The Evolution of Central Banking
24 Pages Posted: 20 Apr 2016
Date Written: November 1995
What have we learned about central banks? The principal factors affecting central bank autonomy in the past two centuries have been prevailing political conditions, a laissez faire environment, and the exchange rate regime (whether fixed or floating).
Institutions we know as central banks emerged or were established as commercial banks or government banks. Their evolution into central banks came with their monopoly issuing notes and their role as lender of last resort, among other functions. Carrying out commercial business on a large scale created a conflict of interest, so this practice was abandoned. Depending on government also hindered maximum performance.
Establishing the right degree of dependence was difficult, and changed in times of crisis. Independence is important: it helps to establish reputation, which is everything in banking. Independence can't be established overnight and is liable to abrupt alteration. The Great Depression, widely attributed to inept Central Bank behavior, interrupted central bank independence, but poor price behavior brought about its return. In the nineteenth century, laissez faire and the gold standard encouraged and sometimes allowed for considerable independence. After the end of the intermission of mercantilism, which arrived with World War I, preferences changed. Crisis provoked intervention. But wartime inflation and the return of peace allowed independence to return briefly. Greater changes came in the new dirigiste environment following the Great Depression and the rise of the managed economy. In the current climate - in which market solutions are ascendant and intervention is falling out of favor - the pendulum has swung again.

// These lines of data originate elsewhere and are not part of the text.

Lemma allowed_R w w' l e : R w w' -> allowed w l e -> allowed w' l e.
Proof.
  intros HR. destruct e; simpl; try done.
  - intros Ha conn code ->. by eapply authorized_R; [exact HR|reflexivity|apply Ha].
  - by apply authorized_R.
  - intros (s&conn&code&msg&Hp&?). exists s, conn, code, msg. split; [by eapply r_peer|done].
  - intros (s&conn&code&msg&Hp&?). exists s, conn, code, msg. split; [by eapply r_peer|done].
  - intros (sh&c&r&Hs&?). exists sh, c, r. split; [by eapply share_at_R|done].
  - intros (sh&Hs&?). exists sh. split; [by eapply share_at_R|done].
Qed.
(** ** Steps that keep it *)

Definition good (w w' : World) : Prop := Inv w' /\ R w w'.

Definition core (w : World) := (d_sessions w, d_heap w, d_nonces w, d_peers w, d_relays w, w_log w, w_now w).

Lemma good_core w w' : Inv w -> core w' = core w -> good w w'.
Proof.
  intros Hi [= E1 E2 E3 E4 E5 E6 E7].
  assert (R w w') as HR.
  { constructor; unfold peer_at, relay_at; rewrite ?E2, ?E4, ?E5, ?E6, ?E7; eauto; [by exists []; rewrite app_nil_r|lia]. }
  split; [|done]. destruct Hi as [It Is In Il].
  constructor; unfold peer_at, relay_at; rewrite ?E1, ?E2, ?E3, ?E4, ?E5, ?E6; try done.
  - intros s x Hx. by eapply session_ok_R, Is.
  - intros j e Hj. by eapply allowed_R, Il.
Qed.

Definition neutral (e : effect) : Prop := forall conn acc, nonce_after conn acc e = acc.

Lemma last_nonce_snoc conn l e : last_nonce conn (l ++ [e]) = nonce_after conn (last_nonce conn l) e.
Proof. unfold last_nonce. by rewrite foldl_app. Qed.

Lemma R_log e w : R w (add_log e w).
Proof. constructor; simpl; eauto. lia. Qed.

Lemma log_snoc w e i x : Inv w -> allowed w (w_log w) e ->
  (w_log w ++ [e]) !! i = Some x -> allowed w (take i (w_log w ++ [e])) x.
Proof.
  intros Hi Ha Hx. apply lookup_app_Some in Hx as [Hx|[Hlen Hx]].
  - rewrite take_app_le by (apply lookup_lt_Some in Hx; lia). by apply (inv_log w Hi).
  - destruct (i - length (w_log w))%nat as [|k] eqn:Hk; [|done]. injection Hx as <-.
    assert (i = length (w_log w)) as -> by lia. by rewrite take_app_length.
Qed.

Lemma good_log w e : Inv w -> neutral e -> allowed w (w_log w) e -> good w (add_log e w).
Proof.
  intros Hi He Ha. split; [|apply R_log]. pose proof (log_snoc w e) as Hs. destruct Hi as [It Is In Il].
  constructor; simpl; try done.
  - intros conn x Hx. rewrite last_nonce_snoc, He. by apply In.
  - intros i x Hx. eapply allowed_R; [apply R_log|]. by apply Hs.
Qed.

Lemma good_state w w' : Inv w -> R w w' -> w_log w' = w_log w ->
  (forall conn e, d_nonces w' !! conn = Some e -> d_nonces w !! conn = Some e) ->
  (forall code s, d_sessions w' !! code = Some s -> exists x, d_heap w' !! s = Some x /\ s_Code x = code) ->
  (forall s x, d_heap w' !! s = Some x -> session_ok w' s x) ->
  good w w'.
Proof.
  intros Hi HR Hl Hn Ht Hh. split; [|done]. constructor; rewrite ?Hl; eauto.
  - intros conn e Hx. by apply (inv_nonces w Hi), Hn.
  - intros i e He. by eapply allowed_R, (inv_log w Hi).
Qed.

Lemma good_upd w s f : Inv w ->
  (forall x, share_of (f x) = share_of x) -> (forall x, closing x = true -> closing (f x) = true) ->
  (forall x, d_heap w !! s = Some x -> session_ok w s (f x)) ->
  good w (upd_session s f w).
Proof.
  intros Hi Hsh Hcl Hf. apply good_state; [done|..|done|done| |].
  - constructor; simpl; eauto; [by exists []; rewrite app_nil_r| |lia]. intros s' x Hx.
    destruct (decide (s' = s)) as [->|Hne].
    + exists (f x). rewrite list_lookup_alter_eq, Hx. split_and!; [done|apply Hsh|apply Hcl].
    + exists x. by rewrite list_lookup_alter_ne.
  - simpl. intros code s' Hs. destruct (inv_table w Hi code s' Hs) as (x&Hx&Hc).
    destruct (decide (s' = s)) as [->|Hne].
    + exists (f x). rewrite list_lookup_alter_eq, Hx. split; [done|]. rewrite <- Hc; exact (f_equal sh_Code (Hsh x)).
    + exists x. by rewrite list_lookup_alter_ne.
  - simpl. intros s' x Hx. destruct (decide (s' = s)) as [->|Hne].
    + rewrite list_lookup_alter_eq in Hx. destruct (d_heap w !! s) as [y|] eqn:Hy; [|done]. injection Hx as <-.
      by apply Hf.
    + rewrite list_lookup_alter_ne in Hx by done. by apply (inv_session w Hi).
Qed.
(** C26 (invariant). The table and the sessions agree, in every reachable state:
    the session under a code has that code; a closing session holds no peer and
    no relay channel, and never gets one; every peer a session holds was made
    for it and for the connection it is held under, every relay channel for
    its own id; and an answer or a candidate is given to a peer only when a
    message for that peer's connection carried it. *)
Theorem daemon_holds_its_own c :
  reachable c ->
  (forall code s, d_sessions c.2 !! code = Some s -> exists x, d_heap c.2 !! s = Some x /\ s_Code x = code) /\
  (forall s x, d_heap c.2 !! s = Some x ->
     (closing x = true -> peers x = ∅ /\ relayChannels x = ∅) /\
     (forall conn p, peers x !! conn = Some p -> peer_at c.2 p s conn (s_Code x)) /\
     (forall sid r, relayChannels x !! sid = Some r -> relay_at c.2 r s sid)) /\
  (forall p sdp, PeerAnswer p sdp ∈ w_log c.2 ->
     exists s conn code msg, peer_at c.2 p s conn code /\ Received msg ∈ w_log c.2 /\ m_Type msg = "answer"%string /\
       m_PeerID msg = conn /\ m_SDP msg = sdp) /\
  (forall p candidate, PeerCandidate p candidate ∈ w_log c.2 ->
     exists s conn code msg, peer_at c.2 p s conn code /\ Received msg ∈ w_log c.2 /\ m_Type msg = "ice_candidate"%string /\
       m_PeerID msg = conn /\ m_Candidate msg = Some candidate) /\
  (forall c' s x, rtc (sys_step accepted env) c c' -> d_heap c.2 !! s = Some x -> closing x = true ->
     exists x', d_heap c'.2 !! s = Some x' /\ peers x' = ∅ /\ relayChannels x' = ∅).
Proof.
  intros Hr. pose proof (reachable_inv c Hr) as Hi.
  assert (forall i, take i (w_log c.2) ⊆ w_log c.2) as Htake by (intros i; apply subseteq_take).
  split_and!.
  - apply (inv_table _ Hi).
  - apply (inv_session _ Hi).
  - intros p sdp (i&Hl)%list_elem_of_lookup. destruct (inv_log _ Hi i _ Hl) as (s&conn&code&msg&?&Hm&?).
    exists s, conn, code, msg. split_and!; try apply Htake in Hm; naive_solver.
  - intros p cand (i&Hl)%list_elem_of_lookup. destruct (inv_log _ Hi i _ Hl) as (s&conn&code&msg&?&Hm&?).
    exists s, conn, code, msg. split_and!; try apply Htake in Hm; naive_solver.
  - intros c' s x Hrtc Hx Hc. destruct (reachable_moves c c' Hr Hrtc) as [Hi' HR].
    destruct (r_share _ _ HR s x Hx) as (x'&Hx'&_&Hc'). exists x'. split; [done|]. by apply (inv_session _ Hi' s x'), Hc'.
Qed.
(** * Revoking a share *)

Definition logs (l : list effect) (w : World) : World := foldl (fun w e => add_log e w) w l.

Economies in transition confront high inflation and the problem of maintaining monetary stability just as newly independent developing countries did in the 1960s. How can inflation be controlled? Under fiat regimes, the money supply is controlled by the domestic monetary authority. But can they control monetary growth? Prior and current records are not encouraging. Even if authorities have good intentions, will they be believed? Credibility, so essential to success, does not come easily.
Options include maintaining a fixed exchange rate or reviving currency boards. Currency boards function like an independent central bank, holding reserves and tying domestic currency to strong foreign currency. Such arrangements have succeeded, but most operated when sterling was strong. And most countries with currency boards conducted most of their trade with Britain, at least in sterling.
There are drawbacks to currency boards, especially for countries in transition. They require a considerable sacrifice of sovereignty, and are unlikely to appeal to countries that are only beginning to recover lost sovereignty.
This paper - a joint product of the Finance and Private Sector Development Division, Policy Research Department, and the Financial Sector Development Department - was presented at a Bank seminar, Financial History: Lessons of the Past for Reformers of the Present, and is a chapter in a forthcoming volume, Reforming Finance: Some Lessons from History, edited by Gerard Caprio, Jr. and Dimitri Vittas.